● What is being asked:
Return exactly those lines of the material below that fall between the line holding "assert (forall b, m'" and the line holding "Hty. by split_and!.", inclusive.

● Source information:
(* ===== verification/KomodoDb.v ===== *)
(** Komodo: the invariant of the page database and the secure pages, and its
    preservation by the elementary updates the calls are made of. *)

From S2P Require Import Prelude.
From S2P Require Import Console.
From S2P Require Import Machine.
From S2P Require Import Mcall.
From S2P Require Import Komodo.

Abbreviation db := (Z -> kom_pagedb_entry).
Abbreviation pages := (Z -> Z -> Z).

Definition valid (p : Z) : Prop := 0 <= p < KOM_SECURE_NPAGES.
Definition is_index (i : Z) : Prop := 0 <= i < KOM_PAGE_SIZE / 8.
Definition typ (t : db) (p : Z) : Z := ptype (t p).
Definition own (t : db) (p : Z) : Z := addrspace_page (t p).

(** Arithmetic with the sizes of pages and reserves. *)
Ltac komlia := unfold valid, is_index in *; change KOM_SECURE_NPAGES with 1024 in *;
  change KOM_INSECURE_NPAGES with 256 in *; change (KOM_PAGE_SIZE / 8) with 512 in *;
  change KOM_SECURE_RESERVE with 4194304 in *; change KOM_INSECURE_RESERVE with 1048576 in *;
  change KOM_PAGE_SIZE with 4096 in *; lia.

(** The non-free pages that belong to address space [a]. *)
Definition refers (t : db) (a p : Z) : bool := negb (typ t p =? KOM_PAGE_FREE) && (own t p =? a).
Definition all_pages : list Z := seqZ 0 KOM_SECURE_NPAGES.
Definition refs (t : db) (a : Z) : Z := countb (refers t a) all_pages.

Lemma elem_all_pages p : p ∈ all_pages <-> valid p.
Proof. unfold all_pages, valid. rewrite elem_of_seqZ. lia. Qed.

Lemma NoDup_all_pages : NoDup all_pages.
Proof. apply NoDup_seqZ. Qed.

Lemma refers_true t a p : refers t a p = true <-> typ t p <> KOM_PAGE_FREE /\ own t p = a.
Proof. unfold refers. by rewrite andb_true_iff, negb_true_iff, Z.eqb_neq, Z.eqb_eq. Qed.

Lemma refers_false t a p : typ t p = KOM_PAGE_FREE \/ own t p <> a -> refers t a p = false.
Proof. unfold refers. rewrite andb_false_iff, negb_false_iff, Z.eqb_neq, Z.eqb_eq. done. Qed.

Lemma refs_range t a : 0 <= refs t a <= KOM_SECURE_NPAGES.
Proof.
  unfold refs. pose proof (countb_range (refers t a) all_pages) as R.
  unfold all_pages in R. rewrite length_seqZ in R. exact R.
Qed.

(** Changing one entry of the database. *)
Lemma refs_upd t p e a : valid p ->
  refs (<[p := e]> t) a = refs t a - Z.b2z (refers t a p) + Z.b2z (refers (<[p := e]> t) a p).
Proof.
  intros Hp. apply countb_upd; [apply NoDup_all_pages|by apply elem_all_pages|].
  intros q _ Hq. unfold refers, typ, own. by rewrite fn_lookup_insert_ne.
Qed.

Section db.
Context `{Layout}.
Implicit Types (t : db) (m : pages) (w : Z -> Z).

Definition page_pa (p : Z) : Z := secure_base + p * KOM_PAGE_SIZE.

(** An entry of an upper-level table: empty, or a table of the next level. *)
Definition table_entry t (a ty x : Z) : Prop :=
  x = 0 \/ exists q, valid q /\ typ t q = ty /\ own t q = a /\ x = pfn_pgd (PFN_DOWN (page_pa q)) _PAGE_TABLE.

(** An entry of a last-level table: empty, a data page of the same address space,
    or a page of the payload. *)
Definition leaf_entry t (a x : Z) : Prop :=
  x = 0 \/
  (exists q f, valid q /\ typ t q = KOM_PAGE_DATA /\ own t q = a /\ x = pfn_pte (PFN_DOWN (page_pa q)) (enclave_prot f)) \/
  (exists n f, 0 <= n < KOM_INSECURE_NPAGES /\ x = pfn_pte (PFN_DOWN (insecure_page_paddr n)) (enclave_prot f)).

Definition disp_satp (l : Z) : Z := SATP_MODE_SV39 .| PFN_DOWN (page_pa l).

(** The words [w] of a page of type [ty] in address space [a], whose root table is
    [l]. *)
Definition content t (a l ty : Z) w : Prop :=
  (ty = KOM_PAGE_L1PTABLE -> forall i, is_index i -> table_entry t a KOM_PAGE_L2PTABLE (w i)) /\
  (ty = KOM_PAGE_L2PTABLE -> forall i, is_index i -> table_entry t a KOM_PAGE_L3PTABLE (w i)) /\
  (ty = KOM_PAGE_L3PTABLE -> forall i, is_index i -> leaf_entry t a (w i)) /\
  (ty = KOM_PAGE_DISPATCHER -> disp_csr w CSR_satp = disp_satp l).

Definition words w : Prop := forall i, is_index i -> uint 64 (w i).

Record dbinv t m : Prop := mkDbinv {
  db_types p : valid p -> KOM_PAGE_FREE <= typ t p <= KOM_PAGE_DATA;
  db_owner p : valid p -> typ t p <> KOM_PAGE_FREE -> valid (own t p) /\ typ t (own t p) = KOM_PAGE_ADDRSPACE;
  db_self p : valid p -> typ t p = KOM_PAGE_ADDRSPACE -> own t p = p;
  db_refs a : valid a -> typ t a = KOM_PAGE_ADDRSPACE -> m a AS_refcount = refs t a;
  db_l1 a : valid a -> typ t a = KOM_PAGE_ADDRSPACE -> m a AS_state <> KOM_ADDRSPACE_STOPPED ->
    let l := m a AS_l1pt_page in valid l /\ typ t l = KOM_PAGE_L1PTABLE /\ own t l = a;
  db_content p : valid p -> typ t p <> KOM_PAGE_FREE ->
    m (own t p) AS_state <> KOM_ADDRSPACE_STOPPED ->
    content t (own t p) (m (own t p) AS_l1pt_page) (typ t p) (m p);
  db_words p : valid p -> words (m p)
}.

(** What the contents of a page depend on: the pages of its address space. *)
Lemma content_mono t t' a l ty w : content t a l ty w ->
  (forall q, valid q -> typ t q <> KOM_PAGE_FREE -> own t q = a -> t' q = t q) ->
  content t' a l ty w.
Proof.
  intros (H1 & H2 & H3 & H4) E.
  assert (forall ty x, ty <> KOM_PAGE_FREE -> table_entry t a ty x -> table_entry t' a ty x) as Ht.
  { intros ty' x Hn [->|(q & Hq & Ht & Ho & ->)]; [by left|right]. exists q. unfold typ, own in *.
    rewrite E; [done..|congruence|done]. }
  split_and!; intros Ety; [by auto..| |by auto].
  intros i Hi. destruct (H3 Ety i Hi) as [->|[(q & f & Hq & Hty & Ho & ->)|(n & f & Hn & ->)]];
    [by left|right; left|right; right; by exists n, f].
  exists q, f. unfold typ, own in *. rewrite E; [done..|by rewrite Hty|done].
Qed.

Lemma own_not_self t m p : dbinv t m -> valid p -> typ t p <> KOM_PAGE_FREE ->
  typ t p <> KOM_PAGE_ADDRSPACE -> own t p <> p.
Proof. intros I Hp Hf Ha E. destruct (db_owner t m I p Hp Hf) as [_ Ht]. by rewrite E in Ht. Qed.

(** Writing a page that is not an address space. *)
Lemma db_set_page t m p w : dbinv t m -> valid p -> typ t p <> KOM_PAGE_ADDRSPACE -> words w ->
  (typ t p <> KOM_PAGE_FREE -> m (own t p) AS_state <> KOM_ADDRSPACE_STOPPED ->
     content t (own t p) (m (own t p) AS_l1pt_page) (typ t p) w) ->
  dbinv t (<[p := w]> m).
Proof.
  intros I Hp Hty Hw Hc.
  assert (forall a, typ t a = KOM_PAGE_ADDRSPACE -> <[p := w]> m a = m a) as Ea
    by (intros a Ha; apply fn_lookup_insert_ne; congruence).
  split.
  - apply (db_types t m I).
  - apply (db_owner t m I).
  - apply (db_self t m I).
  - intros a Ha Ht. rewrite Ea by done. by apply (db_refs t m I).
  - intros a Ha Ht. rewrite Ea by done. by apply (db_l1 t m I).
  - intros q Hq Hf. rewrite Ea by (by apply (db_owner t m I)). rewrite fn_insert_spec.
    case_decide as E; [subst q; by apply Hc|by apply (db_content t m I)].
  - intros q Hq. rewrite fn_insert_spec. case_decide; [done|by apply (db_words t m I)].
Qed.

Lemma words_insert w i x : words w -> uint 64 x -> words (<[i := x]> w).
Proof. intros Hw Hx j Hj. rewrite fn_insert_spec. case_decide; [done|by apply Hw]. Qed.

(** Changing the state of an address space; a stopped one stays stopped. *)
Lemma db_set_state t m a v : dbinv t m -> valid a -> typ t a = KOM_PAGE_ADDRSPACE -> uint 64 v ->
  m a AS_state <> KOM_ADDRSPACE_STOPPED \/ v = KOM_ADDRSPACE_STOPPED ->
  dbinv t (<[a := <[AS_state := v]> (m a)]> m).
Proof.
  intros I Ha Hty Hv Hst. set (m' := <[a := _]> m).
  assert (forall b i, i <> AS_state -> m' b i = m b i) as Ei.
  { intros b i Hi. unfold m'. rewrite fn_insert_spec. case_decide; [subst; by fn_simpl|done]. }
  assert (forall b, m' b AS_state <> KOM_ADDRSPACE_STOPPED -> m b AS_state <> KOM_ADDRSPACE_STOPPED) as Es.
  { intros b. unfold m'. rewrite fn_insert_spec. case_decide; [subst b; fn_simpl|done]. naive_solver. }
  split.
  - apply (db_types t m I).
  - apply (db_owner t m I).
  - apply (db_self t m I).
  - intros b Hb Ht. rewrite Ei by done. by apply (db_refs t m I).
  - intros b Hb Ht Hs. rewrite Ei by done. apply (db_l1 t m I); auto.
  - intros q Hq Hf Hs. rewrite Ei by done. unfold m' at 1. rewrite fn_insert_spec. case_decide as E.
    + subst q. rewrite Hty. by split_and!.
    + apply (db_content t m I); auto.
  - intros q Hq. unfold m'. rewrite fn_insert_spec. case_decide; [|by apply (db_words t m I)].
    apply words_insert; [by apply (db_words t m I)|done].
Qed.

(** ** Allocation *)

Definition alloc_pages (page a : Z) w m : pages :=
  <[a := <[AS_refcount := u64 (m a AS_refcount + 1)]> (m a)]> (<[page := w]> m).

Lemma as_word_upd m b a i j x : i <> j -> (<[a := <[i := x]> (m a)]> m) b j = m b j.
Proof. intros Hi. rewrite fn_insert_spec. case_decide; [subst; by fn_simpl|done]. Qed.

Section alloc.
Variables (t : db) (m : pages) (page a ty : Z) (w : Z -> Z).
Hypothesis (I : dbinv t m) (Hpage : valid page) (Hfree : typ t page = KOM_PAGE_FREE).
Hypothesis (Ha : valid a) (Has : typ t a = KOM_PAGE_ADDRSPACE).
Hypothesis (Hty : KOM_PAGE_ADDRSPACE < ty <= KOM_PAGE_DATA) (Hw : words w).
Let t' : db := <[page := mkEntry ty a]> t.
Hypothesis Hc : content t' a (m a AS_l1pt_page) ty w.

Lemma alloc_other q : typ t q <> KOM_PAGE_FREE -> t' q = t q.
Proof. intros Hq. apply fn_lookup_insert_ne. congruence. Qed.

Lemma alloc_typ q : typ t q <> KOM_PAGE_FREE -> typ t' q = typ t q.
Proof. intros Hq. unfold typ. by rewrite alloc_other. Qed.

Lemma alloc_own q : typ t q <> KOM_PAGE_FREE -> own t' q = own t q.
Proof. intros Hq. unfold own. by rewrite alloc_other. Qed.

Lemma alloc_typ_as q : typ t' q = KOM_PAGE_ADDRSPACE -> typ t q = KOM_PAGE_ADDRSPACE.
Proof.
  unfold typ, t'. rewrite fn_insert_spec. case_decide; [|done]. cbn. unfold KOM_PAGE_ADDRSPACE in *. lia.
Qed.
(** C17: an interrupted enclave continues where it stopped: when an exception or an
    interrupt takes a running enclave out, and after any steps of the host and of
    other enclaves during which it stays suspended the host resumes its
    dispatcher, the enclave continues with all its registers, all the CSRs of
    csrs.h (mepc included) and all its data pages as they were. *)
Theorem komodo_enclave_roundtrip d a s0 s cause r1 s1 sn s2 r s' : reachable s0 -> user s0 s ->
  enclave_mode s = true -> g_cur_dispatcher_pageno s = d -> own (g_pagedb s) d = a ->
  trap_pre s cause -> cause <> EXC_ECALL_S -> trap cause s = Mret r1 s1 ->
  rtc (suspended_step d a) s1 sn -> user sn s2 -> enclave_mode s2 = false -> trap_pre s2 EXC_ECALL_S ->
  s64 (frame (kmach s2) R_a7) = KOM_SMC_RESUME -> frame (kmach s2) R_a0 = d -> trap EXC_ECALL_S s2 = Mret r s' ->
  enclave_mode s' = true /\ (forall g, r g = frame (kmach s) g) /\
  (forall c, c ∈ kom_csrs -> csr_get (csrs (kmach s')) c = csr_get (csrs (kmach s)) c) /\
  (forall p, valid p -> typ (g_pagedb s) p = KOM_PAGE_DATA -> own (g_pagedb s) p = a ->
     secure_pages s' p = secure_pages s p).
Proof.
  intros I0%k_reachable_inv Hu Hm Hd Ha Hp Hc Et Hs Hu2 Hm2 Hp2 Hnr Ha0 Et2.
  pose proof (kom_user_inv _ _ I0 Hu) as I.
  assert (inv s1) as I1 by (eapply k_step_inv; [exact I|]; exists s, cause; split_and!; [apply rtc_refl|done|by eapply to_other]).
  destruct (mret_leave s cause r1 s1 I Hp Hm Et) as (b & x & y & sy & [(_ & -> & ->)|(? & _)] & _ & E1); [|done].
  destruct (inv_mode s I Hm) as [Rv Rt Rf _ _]. rewrite Hd in *. rewrite Ha in Rf.
  destruct (db_owner _ _ (inv_db s I) d Rv) as [_ Hta]; [by rewrite Rt|]. rewrite Ha in Hta.
  assert (d <> a) as Hda by (intros ->; by rewrite Rt in Hta).
  assert (g_pagedb s1 = g_pagedb s /\ secure_pages s1 = <[d := leave_words true (kmach s) (secure_pages s d)]> (secure_pages s)) as [Et1 Ew1]
    by (rewrite E1; unfold leave_post; cbn; by rewrite Hd).
  assert (suspended d a s1) as Hd1.
  { split_and!; [done|by rewrite Et1|by rewrite Et1|rewrite Ew1; by fn_simpl|]. rewrite E1. by intros []. }
  destruct (kom_suspended_keeps d a s1 sn I1 Hd1 Hs) as (In & Hdn & Hk).
  pose proof (kom_user_inv _ _ In Hu2) as I2. destruct (user_host sn s2 Hu2) as [_ Em2]. rewrite Hm2 in Em2.
  assert (forall p, enclave_page d a s1 p -> secure_pages s2 p = secure_pages s1 p) as Hk2.
  { intros p Hpg. destruct (user_sealed sn s2 p In Hu2) as (_ & _ & _ & ->); [intros (E & _); congruence|by apply Hk]. }
  destruct (mret_enter s2 r s' I2 Hp2 Hm2 Et2) as (p & sx & _ & _ & _ & [(_ & -> & ->)|(E & _)] & -> & ->);
    [|rewrite Hnr in E; done]. rewrite Ha0.
  assert (secure_pages s2 d = leave_words true (kmach s) (secure_pages s d)) as Ed.
  { rewrite Hk2, Ew1; [by fn_simpl|]. split_and!; [done|by rewrite Et1|by left]. }
  split_and!; [done| | |].
  - intros g. cbn [past_ecall on_csrs set_mach kom_machine secure_pages]. rewrite Ed. apply leave_words_regs.
  - intros c Hcc. cbn [enter_post with_mach kmach csrs past_ecall on_csrs set_mach get_mach kom_machine secure_pages].
    rewrite Ed, world_csrs_view by (done || apply csr_put_wf, (inv_csrs _ I2)).
    apply csrs_put_get; [in_csrs|apply (inv_csrs _ I)|done|]. intros c' Hc'. by apply leave_words_csr.
  - intros q Hq Hqt Hqo. cbn [enter_post with_mach past_ecall on_csrs set_mach kom_machine secure_pages].
    rewrite Hk2, Ew1; [|split_and!; [done|by rewrite Et1|right; by rewrite Et1]].
    rewrite fn_lookup_insert_ne; [done|]. intros <-. by rewrite Rt in Hqt.
Qed.
End komodo.
(* ===== verification/Bpf.v ===== *)
(** The eBPF instruction set and its interpreter: the instruction encodings of
    bpf/jit/bpf_common.h and bpf/jit/filter.h with the macros that build
    instructions, and the interpreter of bpf/kbpf.c, macro by macro. *)

From S2P Require Import Prelude Cstring Bytes.

(** * Opcode fields

    Each field of the opcode byte is an enumeration; the coercion of a member to
    its bits lets an opcode be written as in C, as a disjunction of members. *)

Inductive bpf_class := BPF_LD | BPF_LDX | BPF_ST | BPF_STX | BPF_ALU | BPF_JMP | BPF_JMP32 | BPF_ALU64.

Definition class_code (c : bpf_class) : Z :=
  match c with
  | BPF_LD => 0x00 | BPF_LDX => 0x01 | BPF_ST => 0x02 | BPF_STX => 0x03
  | BPF_ALU => 0x04 | BPF_JMP => 0x05 | BPF_JMP32 => 0x06 | BPF_ALU64 => 0x07
  end.
Coercion class_code : bpf_class >-> Z.

Inductive bpf_size := BPF_W | BPF_H | BPF_B | BPF_DW.

Definition size_code (s : bpf_size) : Z :=
  match s with BPF_W => 0x00 | BPF_H => 0x08 | BPF_B => 0x10 | BPF_DW => 0x18 end.
Coercion size_code : bpf_size >-> Z.

Inductive bpf_mode := BPF_IMM | BPF_ABS | BPF_IND | BPF_MEM | BPF_LEN | BPF_MSH | BPF_XADD.

Definition mode_code (m : bpf_mode) : Z :=
  match m with
  | BPF_IMM => 0x00 | BPF_ABS => 0x20 | BPF_IND => 0x40 | BPF_MEM => 0x60
  | BPF_LEN => 0x80 | BPF_MSH => 0xa0 | BPF_XADD => 0xc0
  end.
Coercion mode_code : bpf_mode >-> Z.

Inductive bpf_alu_op :=
| BPF_ADD | BPF_SUB | BPF_MUL | BPF_DIV | BPF_OR | BPF_AND | BPF_LSH | BPF_RSH
| BPF_NEG | BPF_MOD | BPF_XOR | BPF_MOV | BPF_ARSH | BPF_END.

Definition alu_code (o : bpf_alu_op) : Z :=
  match o with
  | BPF_ADD => 0x00 | BPF_SUB => 0x10 | BPF_MUL => 0x20 | BPF_DIV => 0x30
  | BPF_OR => 0x40 | BPF_AND => 0x50 | BPF_LSH => 0x60 | BPF_RSH => 0x70
  | BPF_NEG => 0x80 | BPF_MOD => 0x90 | BPF_XOR => 0xa0
  | BPF_MOV => 0xb0 | BPF_ARSH => 0xc0 | BPF_END => 0xd0
  end.
Coercion alu_code : bpf_alu_op >-> Z.

Inductive bpf_jmp_op :=
| BPF_JA | BPF_JEQ | BPF_JGT | BPF_JGE | BPF_JSET
| BPF_JNE | BPF_JSGT | BPF_JSGE | BPF_CALL | BPF_EXIT | BPF_JLT | BPF_JLE | BPF_JSLT | BPF_JSLE.

Definition jmp_code (o : bpf_jmp_op) : Z :=
  match o with
  | BPF_JA => 0x00 | BPF_JEQ => 0x10 | BPF_JGT => 0x20 | BPF_JGE => 0x30 | BPF_JSET => 0x40
  | BPF_JNE => 0x50 | BPF_JSGT => 0x60 | BPF_JSGE => 0x70 | BPF_CALL => 0x80 | BPF_EXIT => 0x90
  | BPF_JLT => 0xa0 | BPF_JLE => 0xb0 | BPF_JSLT => 0xc0 | BPF_JSLE => 0xd0
  end.
Coercion jmp_code : bpf_jmp_op >-> Z.

Inductive bpf_src := BPF_K | BPF_X.

Definition src_code (s : bpf_src) : Z := match s with BPF_K => 0x00 | BPF_X => 0x08 end.
Coercion src_code : bpf_src >-> Z.

#[global] Instance bpf_size_eq_dec : EqDecision bpf_size.
Proof. solve_decision. Defined.
#[global] Instance bpf_alu_op_eq_dec : EqDecision bpf_alu_op.
Proof. solve_decision. Defined.
#[global] Instance bpf_src_eq_dec : EqDecision bpf_src.
Proof. solve_decision. Defined.
#[global] Instance bpf_jmp_op_eq_dec : EqDecision bpf_jmp_op.
Proof. solve_decision. Defined.

Definition BPF_TO_LE : Z := 0x00.
Definition BPF_TO_BE : Z := 0x08.
Definition BPF_FROM_LE : Z := BPF_TO_LE.
Definition BPF_FROM_BE : Z := BPF_TO_BE.
Definition BPF_TAIL_CALL : Z := 0xf0.

Definition BPF_CLASS (code : Z) : Z := code .& 0x07.
Definition BPF_SIZE (code : Z) : Z := code .& 0x18.
Definition BPF_MODE (code : Z) : Z := code .& 0xe0.
Definition BPF_OP (code : Z) : Z := code .& 0xf0.
Definition BPF_SRC (code : Z) : Z := code .& 0x08.

(** * Registers and instructions *)

(** BPF_REG_0 to BPF_REG_10 are 0 to 10; BPF_REG_AX is the hidden register. *)
Definition MAX_BPF_REG : Z := 11.
Definition BPF_REG_FP : Z := 10.
Definition BPF_REG_ARG1 : Z := 1.
Definition BPF_REG_AX : Z := MAX_BPF_REG.
Definition MAX_BPF_EXT_REG : Z := MAX_BPF_REG + 1.
Definition MAX_BPF_STACK : Z := 512.

Record bpf_insn := Insn { code : Z; dst_reg : Z; src_reg : Z; off : Z; imm : Z }.

(** The values the bit-fields and integers of the structure can hold. *)
Definition insn_wf (i : bpf_insn) : Prop :=
  uint 8 (code i) /\ uint 4 (dst_reg i) /\ uint 4 (src_reg i) /\
  - 2 ^ 15 <= off i < 2 ^ 15 /\ - 2 ^ 31 <= imm i < 2 ^ 31.

(** Selects the case of a switch whose labels contain [c]. *)
Definition has_label (c : Z) (labels : list Z) : bool :=
  existsb (fun l => match c ?= l with Eq => true | _ => false end) labels.

Fixpoint switch {A} (c : Z) (cases : list (list Z * A)) (default : A) : A :=
  match cases with
  | [] => default
  | (labels, body) :: cases => if has_label c labels then body else switch c cases default
  end.

(** ** The macros that build instructions *)

Definition BPF_ALU64_REG (OP : Z) (DST SRC : Z) : bpf_insn := Insn (BPF_ALU64 .| BPF_OP OP .| BPF_X) DST SRC 0 0.
Definition BPF_ALU32_REG (OP : Z) (DST SRC : Z) : bpf_insn := Insn (BPF_ALU .| BPF_OP OP .| BPF_X) DST SRC 0 0.
Definition BPF_ALU64_IMM (OP : Z) (DST IMM : Z) : bpf_insn := Insn (BPF_ALU64 .| BPF_OP OP .| BPF_K) DST 0 0 (s32 IMM).
Definition BPF_ALU32_IMM (OP : Z) (DST IMM : Z) : bpf_insn := Insn (BPF_ALU .| BPF_OP OP .| BPF_K) DST 0 0 (s32 IMM).
Definition BPF_ENDIAN (TYPE DST LEN : Z) : bpf_insn := Insn (BPF_ALU .| BPF_END .| BPF_SRC TYPE) DST 0 0 (s32 LEN).
Definition BPF_MOV64_REG (DST SRC : Z) : bpf_insn := Insn (BPF_ALU64 .| BPF_MOV .| BPF_X) DST SRC 0 0.
Definition BPF_MOV32_REG (DST SRC : Z) : bpf_insn := Insn (BPF_ALU .| BPF_MOV .| BPF_X) DST SRC 0 0.
Definition BPF_MOV64_IMM (DST IMM : Z) : bpf_insn := Insn (BPF_ALU64 .| BPF_MOV .| BPF_K) DST 0 0 (s32 IMM).
Definition BPF_MOV32_IMM (DST IMM : Z) : bpf_insn := Insn (BPF_ALU .| BPF_MOV .| BPF_K) DST 0 0 (s32 IMM).

(** A 64-bit immediate takes two instructions: low half, then high half. *)
Definition BPF_LD_IMM64_RAW (DST SRC IMM : Z) : list bpf_insn :=
  [Insn (BPF_LD .| BPF_DW .| BPF_IMM) DST SRC 0 (s32 (u32 IMM)); Insn 0 0 0 0 (s32 (u64 IMM ≫ 32))].
Definition BPF_LD_IMM64 (DST IMM : Z) : list bpf_insn := BPF_LD_IMM64_RAW DST 0 IMM.

Definition BPF_LDX_MEM (SIZE DST SRC OFF : Z) : bpf_insn := Insn (BPF_LDX .| BPF_SIZE SIZE .| BPF_MEM) DST SRC (s16 OFF) 0.
Definition BPF_STX_MEM (SIZE DST SRC OFF : Z) : bpf_insn := Insn (BPF_STX .| BPF_SIZE SIZE .| BPF_MEM) DST SRC (s16 OFF) 0.
Definition BPF_STX_XADD (SIZE DST SRC OFF : Z) : bpf_insn := Insn (BPF_STX .| BPF_SIZE SIZE .| BPF_XADD) DST SRC (s16 OFF) 0.
Definition BPF_ST_MEM (SIZE DST OFF IMM : Z) : bpf_insn := Insn (BPF_ST .| BPF_SIZE SIZE .| BPF_MEM) DST 0 (s16 OFF) (s32 IMM).
Definition BPF_JMP_REG (OP DST SRC OFF : Z) : bpf_insn := Insn (BPF_JMP .| BPF_OP OP .| BPF_X) DST SRC (s16 OFF) 0.
Definition BPF_JMP_IMM (OP DST IMM OFF : Z) : bpf_insn := Insn (BPF_JMP .| BPF_OP OP .| BPF_K) DST 0 (s16 OFF) (s32 IMM).
Definition BPF_JMP32_REG (OP DST SRC OFF : Z) : bpf_insn := Insn (BPF_JMP32 .| BPF_OP OP .| BPF_X) DST SRC (s16 OFF) 0.
Definition BPF_JMP32_IMM (OP DST IMM OFF : Z) : bpf_insn := Insn (BPF_JMP32 .| BPF_OP OP .| BPF_K) DST 0 (s16 OFF) (s32 IMM).
Definition BPF_JMP_A (OFF : Z) : bpf_insn := Insn (BPF_JMP .| BPF_JA) 0 0 (s16 OFF) 0.
Definition BPF_RAW_INSN (CODE DST SRC OFF IMM : Z) : bpf_insn := Insn CODE DST SRC (s16 OFF) (s32 IMM).
Definition BPF_EXIT_INSN : bpf_insn := Insn (BPF_JMP .| BPF_EXIT) 0 0 0 0.

(** Access sizes in bytes; -EINVAL (22) for other values. *)
Definition bytes_to_bpf_size (bytes : Z) : Z :=
  if bytes =? 1 then BPF_B else if bytes =? 2 then BPF_H
  else if bytes =? 4 then BPF_W else if bytes =? 8 then BPF_DW else -22.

● Your response:
  assert (forall b, m' b AS_state <> KOM_ADDRSPACE_STOPPED -> m b AS_state <> KOM_ADDRSPACE_STOPPED) as Es.
  { intros b. unfold m'. rewrite fn_insert_spec. case_decide; [subst b; fn_simpl|done]. naive_solver. }
  split.
  - apply (db_types t m I).
  - apply (db_owner t m I).
  - apply (db_self t m I).
  - intros b Hb Ht. rewrite Ei by done. by apply (db_refs t m I).
  - intros b Hb Ht Hs. rewrite Ei by done. apply (db_l1 t m I); auto.
  - intros q Hq Hf Hs. rewrite Ei by done. unfold m' at 1. rewrite fn_insert_spec. case_decide as E.
    + subst q. rewrite Hty. by split_and!.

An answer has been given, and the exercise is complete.